-- EXERCISE OBJECTIVE --
Each line holding the string "Hinfo" is to be copied from the data.

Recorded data
**********

(** The accounting of a pass: every discovery is of a pair that may be
    queued, every entry of [tree] comes from such a discovery, and every
    discovery left one record in [tree] or [errors]. *)
Lemma post_accounting fuel solver all_solvers requirements python_version
    exclude_packages transitive :
  let P := queued_key requirements exclude_packages (release_fetcher_source solver)
             transitive in
  post (_do_resolve_index ext fuel solver all_solvers requirements python_version
          exclude_packages transitive)
    (λ evs o,
       match o with
       | Return r =>
           Forall P (discovered evs) ∧ Forall (entry_of P) (tree r) ∧
           length (discovered evs) = length (tree r) + length (errors r)
       | _ => True
       end).
Proof.
  intros P. eapply post_mono.
  { apply (post_do_resolve_index ext fuel solver all_solvers requirements python_version
             exclude_packages transitive
             (λ _ evs l,
                Forall P (queue l) ∧ Forall P (discovered evs) ∧
                Forall (entry_of P) (packages l) ∧
                length (discovered evs) = length (packages l) + length (l_errors l))).
    - intros l0 (Hp & He & new & Hq & Hnew & _)%seeds_initial.
      rewrite Hp, He, Hq. simpl. rewrite app_nil_r. repeat split; try constructor.
      eapply Forall_impl; [exact Hnew|]. intros k Hk. by left.
    - intros _ evs l n v q cmds l' (Hqueue & Hdisc & Hpk & Hlen) Hq Hcmds Hd.
      rewrite Hq in Hqueue. apply Forall_cons in Hqueue as [Hnv Hqueue].
      rewrite (discovered_step _ _ _ _ _ _ Hcmds), length_app. simpl.
      assert (Hdisc' : Forall P (discovered evs ++ [(n, v)])).
      { apply Forall_app. split; [done | by constructor]. }
      destruct Hd as [(err & -> & _)
                     |(info & entry & l1 & Hinfo & Hkey & -> & Hpn & Hpv & _ & Hall & Hadm)];
        simpl.
      + rewrite Hq. simpl. repeat split; try done. rewrite length_app. simpl. lia.
      + assert (packages l1 = packages l ∧ l_errors l1 = l_errors l ∧
                Forall P (queue l1)) as (Hp & He & Hq1).
        { destruct transitive.
          - pose proof (admits_frame _ _ _ Hadm) as (Hp & He & _).
            apply admits_queue in Hadm as (new & Hq1 & _ & Hnew & _).
            split; [done|]. split; [done|]. rewrite Hq1. simpl. rewrite Hq. simpl.
            apply Forall_app. split; [|done].
            eapply Forall_impl; [exact Hnew|]. intros k Hk. right. split; [done|].
            by eapply resolution_key_dependency.
          - subst l1. simpl. rewrite Hq. done. }
        rewrite Hp, He. repeat split; try done.
        * apply Forall_app. split; [done|]. constructor; [|done].
          by exists (n, v), info.
        * rewrite length_app. simpl. lia. }
  intros evs [r| |]; [|done..].
  intros (evs' & -> & _ & fuel' & devs & l & -> & (_ & Hdisc & Hpk & Hlen) & _ & -> & -> & _).
  done.
Qed.

(** The visited-set of a transitive pass: every pair in it is queued or
    discovered, and it holds every version resolved for a dependency of
    an entry of [tree]. *)
Lemma post_transitive_closure fuel solver all_solvers requirements python_version
    exclude_packages :
  post (_do_resolve_index ext fuel solver all_solvers requirements python_version
          exclude_packages true)
    (λ evs o,
       match o with
       | Return r =>
           ∀ entry d rvs rv v,
             entry ∈ tree r → d ∈ dependencies entry →
             dep_resolved_versions d = Some rvs → rv ∈ rvs → v ∈ versions rv →
             (dep_package_name d, v) ∈ discovered evs
       | _ => True
       end).
Proof.
  eapply post_mono.
  { apply (post_do_resolve_index ext fuel solver all_solvers requirements python_version
             exclude_packages true
             (λ _ evs l,
                (∀ k, k ∈ packages_seen l → k ∈ queue l ∨ k ∈ discovered evs) ∧
                Forall (versions_seen l) (packages l))).
    - intros l0 (Hp & _ & new & Hq & _ & Hs)%seeds_initial.
      rewrite Hp, Hq, Hs. simpl. rewrite app_nil_r. split; [|constructor].
      intros k Hk. left. set_solver.
    - intros _ evs l n v q cmds l' (Hseen & Hpk) Hq Hcmds Hd.
      rewrite (discovered_step _ _ _ _ _ _ Hcmds).
      assert (Hseen' : ∀ k, k ∈ packages_seen l → k ∈ q ∨ k ∈ discovered evs ++ [(n, v)]).
      { intros k Hk. destruct (Hseen k Hk) as [Hin|Hin]; [|set_solver].
        rewrite Hq in Hin. set_solver. }
      destruct Hd as [(err & -> & _)
                     |(info & entry & l1 & Hinfo & Hkey & -> & _ & _ & _ & Hall & Hadm)];
        simpl.
      + rewrite Hq. done.
      + pose proof (admits_frame _ _ _ Hadm) as (Hp & _).
        pose proof (admits_seen _ _ _ Hadm) as Hsub.
        apply admits_queue in Hadm as (new & Hq1 & Hs1 & _).
        simpl in *. rewrite Hq in Hq1. simpl in Hq1. split.
        * intros k Hk. rewrite Hs1 in Hk. rewrite Hq1.
          apply elem_of_union in Hk as [Hk|Hk]; [left; set_solver|].
          destruct (Hseen' k Hk); set_solver.
        * rewrite Hp. apply Forall_app. split.
          -- eapply Forall_impl; [exact Hpk|]. intros e. by apply versions_seen_mono.
          -- constructor; [|done]. by eapply expanded_versions_seen. }
  intros evs [r| |]; [|done..].
  intros (evs' & -> & _ & fuel' & devs & l & -> & (Hseen & Hpk) & Hq & -> & _).
  intros entry d rvs rv v He Hd Hrvs Hrv Hv.
  rewrite Forall_forall in Hpk. specialize (Hpk entry He d rvs rv v Hd Hrvs Hrv Hv).
  destruct (Hseen _ Hpk) as [Hin|Hin]; [rewrite Hq in Hin; set_solver|]. done.
Qed.

(** What a turn of the traversal loop leaves of the visited-set and the
    queue when the pass is not transitive. *)
Lemma discover_not_transitive solver all_solvers python_bin n v l (st st' : State World) l' :
  discover ext solver all_solvers python_bin false n v l st = (st', Return l') →
  packages_seen l' = packages_seen l ∧ queue l' = queue l.
Proof.
  intros Hrun.
  destruct (post_discover ext solver all_solvers python_bin false n v l st)
    as (evs & _ & _ & Hd).
  rewrite Hrun in Hd. simpl in Hd.
  by destruct Hd as [(err & -> & _)|(info & entry & l1 & _ & _ & -> & _ & _ & _ & _ & ->)].
Qed.

(** C7: when [transitive] is false, a turn of the traversal loop leaves
    the visited-set and the queue as the pop left them, every discovery of
    the pass is of a pair that a seed requirement resolved to at the
    pass's own index, and every entry of [tree] comes from the discovery of
    such a pair. *)
Theorem non_transitive_probes_only_seeds fuel solver all_solvers requirements
    python_version exclude_packages (st st' : State World) r :
  _do_resolve_index ext fuel solver all_solvers requirements python_version
    exclude_packages false st = (st', Return r) →
  (∀ python_bin n v l (st1 st2 : State World) l',
     discover ext solver all_solvers python_bin false n v l st1 = (st2, Return l') →
     packages_seen l' = packages_seen l ∧ queue l' = queue l) ∧
  ∃ evs,
    trace st' = trace st ++ evs ∧
    Forall (seed_key requirements exclude_packages (release_fetcher_source solver))
           (discovered evs) ∧
    Forall (entry_of (seed_key requirements exclude_packages
                        (release_fetcher_source solver)))
           (tree r) ∧
    length (discovered evs) = length (tree r) + length (errors r).
Proof.
  intros Hrun. split; [intros; by eapply discover_not_transitive|].
  destruct (post_accounting fuel solver all_solvers requirements python_version
              exclude_packages false st) as (evs & Ht & Hacc).
  rewrite Hrun in *. simpl in *. destruct Hacc as (Hdisc & Htree & Hlen).
  exists evs. split; [done|].
  assert (Hq : ∀ k, queued_key requirements exclude_packages
                      (release_fetcher_source solver) false k →
                    seed_key requirements exclude_packages
                      (release_fetcher_source solver) k).
  { by intros k [?|[? _]]. }
  split; [by eapply Forall_impl|]. split; [|done].
  eapply Forall_impl; [exact Htree|].
  intros e (k & info & Hk & ?). exists k, info. split; [by apply Hq | done].
Qed.

End Traversal.

(** ** Termination and what is raised *)
Section Termination.

Context {World : Type}.
Variable ext : Externals World.

Local Open Scope nat_scope.

Local Abbreviation post := (@post World _).
Local Abbreviation discovers := (discovers ext).
Local Abbreviation inventory_entry := (inventory_entry ext).
Local Abbreviation resolution_key := (resolution_key ext).
Local Abbreviation dependency_key := (dependency_key ext).
Local Abbreviation queued_key := (queued_key ext).
Local Abbreviation pass_raises := (pass_raises ext).
Local Abbreviation propagates := (propagates ext).
Local Abbreviation pool := (pool ext).
Local Abbreviation aligned := (aligned ext).

Lemma bind_run {A B} (m : M World A) (k : A → M World B) st :
  bind m k st = match m st with
                | (st', Return a) => k a st'
                | (st', Raise e) => (st', Raise e)
                | (st', OutOfFuel) => (st', OutOfFuel)
                end.
Proof. done. Qed.

Lemma for_each_cons_run {A S} (x : A) l (body : S → A → M World S) s st :
  for_each (x :: l) body s st
  = match body s x st with
    | (st', Return s') => for_each l body s' st'
    | (st', Raise e) => (st', Raise e)
    | (st', OutOfFuel) => (st', OutOfFuel)
    end.
Proof. done. Qed.

(** More fuel does not change a traversal that had enough. *)
Lemma drain_fuel_mono solver all_solvers python_bin transitive fuel :
  ∀ fuel' l (st : State World),
    fuel ≤ fuel' →
    (drain ext fuel solver all_solvers python_bin transitive l st).2 ≠ OutOfFuel →
    drain ext fuel' solver all_solvers python_bin transitive l st
    = drain ext fuel solver all_solvers python_bin transitive l st.
Proof.
  induction fuel as [|fuel IH]; intros fuel' l st Hle Hout.
  - destruct l as [seen pk er ur up [|[n v] q]]; [by destruct fuel'|]. by simpl in Hout.
  - destruct fuel' as [|fuel']; [lia|].
    destruct l as [seen pk er ur up [|[n v] q]]; [done|]. simpl in *. unfold bind in *.
    destruct (discover _ _ _ _ _ _ _ _ _) as [st1 [l'| |]]; [|done..].
    apply IH; [lia | done].
Qed.

Lemma discovers_remaining U transitive all_solvers idx n v l l' :
  pool U transitive →
  discovers transitive all_solvers idx n v l l' → remaining U l' = remaining U l.
Proof.
  intros HU [(err & -> & _)|(info & entry & l1 & Hinfo & _ & -> & _ & _ & _ & _ & Hadm)].
  - done.
  - change (remaining U (add_package entry l1)) with (remaining U l1).
    destruct transitive; [|by subst].
    eapply admits_remaining; [|exact Hadm]. intros k Hk. apply HU; [done|].
    by eapply resolution_key_dependency.
Qed.
(** *** [f"{x:.1f}"] on a float

    Python prints the decimal with one fractional digit nearest to the
    exact binary value, ties to even.  The value of a finite float is
    [m * 2^e]. *)
Definition round_half_even (num den : Z) : Z :=
  let q := num / den in
  let r := num mod den in
  if 2 * r <? den then q
  else if den <? 2 * r then q + 1
  else if Z.even q then q else q + 1.

Definition tenths (m : positive) (e : Z) : Z :=
  if 0 <=? e then 10 * Z.pos m * 2 ^ e
  else round_half_even (10 * Z.pos m) (2 ^ (- e)).

Definition format_1f (x : float) : string :=
  match Prim2SF x with
  | S754_zero s => (if s then "-0.0" else "0.0")
  | S754_infinity s => (if s then "-inf" else "inf")
  | S754_nan => "nan"
  | S754_finite s m e =>
      let t := tenths m e in
      (if s then "-" else "") +:+ pretty (t / 10) +:+ "." +:+ pretty (t mod 10)
  end.

(** [n / 1000.0] for an int [n] (exact conversion below 2^53). *)
Definition div1000 (n : Z) : float :=
  PrimFloat.div (PrimFloat.of_uint63 (Uint63.of_Z n))
                (PrimFloat.of_uint63 (Uint63.of_Z 1000)).

(** The line feed of a ["\n"] in a Python literal. *)
Definition LF : string := String (ascii_of_nat 10) EmptyString.
(** * Dumberg: the stock data aggregation layer

    A shallow embedding of [dumbergapi.py] (class [DumbergAPI]) and of the
    callbacks of [dumberg.py] that touch the ticker registry, together with
    the properties of the aggregation core.

    Conventions of the embedding:
    - a pandas Series is a list of optional numbers, [None] being the missing
      marker NaN;
    - the registry [company_dict] is an insertion-ordered association list,
      because Python dictionaries iterate in insertion order and that order
      decides the order of the rows when no company is selected;
    - the Yahoo Finance client is a record of functions, one snapshot of what
      the network answers;
    - a method of [DumbergAPI] is a computation that receives the object,
      returns a value or raises, and hands the object back. *)

From Stdlib Require Import String Ascii List ZArith QArith Lia Bool.
From Stdlib Require Import DecimalString.
From Corelib Require Import PrimFloat.
Import ListNotations.

Set Implicit Arguments.

(** ** Numbers

    Prices are Python floats.  The series functions are written once, over
    the operations the source uses, and instantiated twice: with binary64
    floats, where runs are evaluated as the interpreter evaluates them, and
    with exact rationals, where the algebraic laws hold.  The rationals
    have no NaN and no infinity: they stand for the floats only where no
    divisor is zero, and the statements made over them say so. *)

Class Number (F : Type) : Type := {
  n0 : F;
  n1 : F;
  n100 : F;
  n1e9 : F;
  nadd : F -> F -> F;
  nsub : F -> F -> F;
  nmul : F -> F -> F;
  ndiv : F -> F -> F;
  ngt : F -> F -> bool;
  nisnan : F -> bool
}.

Declare Scope num_scope.
Delimit Scope num_scope with num.
Infix "+" := nadd : num_scope.
Infix "-" := nsub : num_scope.
Infix "*" := nmul : num_scope.
Infix "/" := ndiv : num_scope.
Infix ">?" := ngt (at level 70, no associativity) : num_scope.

**********

-- ANSWER FOR THE TASK --
                     |(info & entry & l1 & Hinfo & Hkey & -> & Hpn & Hpv & _ & Hall & Hadm)];
                     |(info & entry & l1 & Hinfo & Hkey & -> & _ & _ & _ & Hall & Hadm)];
  intros HU [(err & -> & _)|(info & entry & l1 & Hinfo & _ & -> & _ & _ & _ & _ & Hadm)].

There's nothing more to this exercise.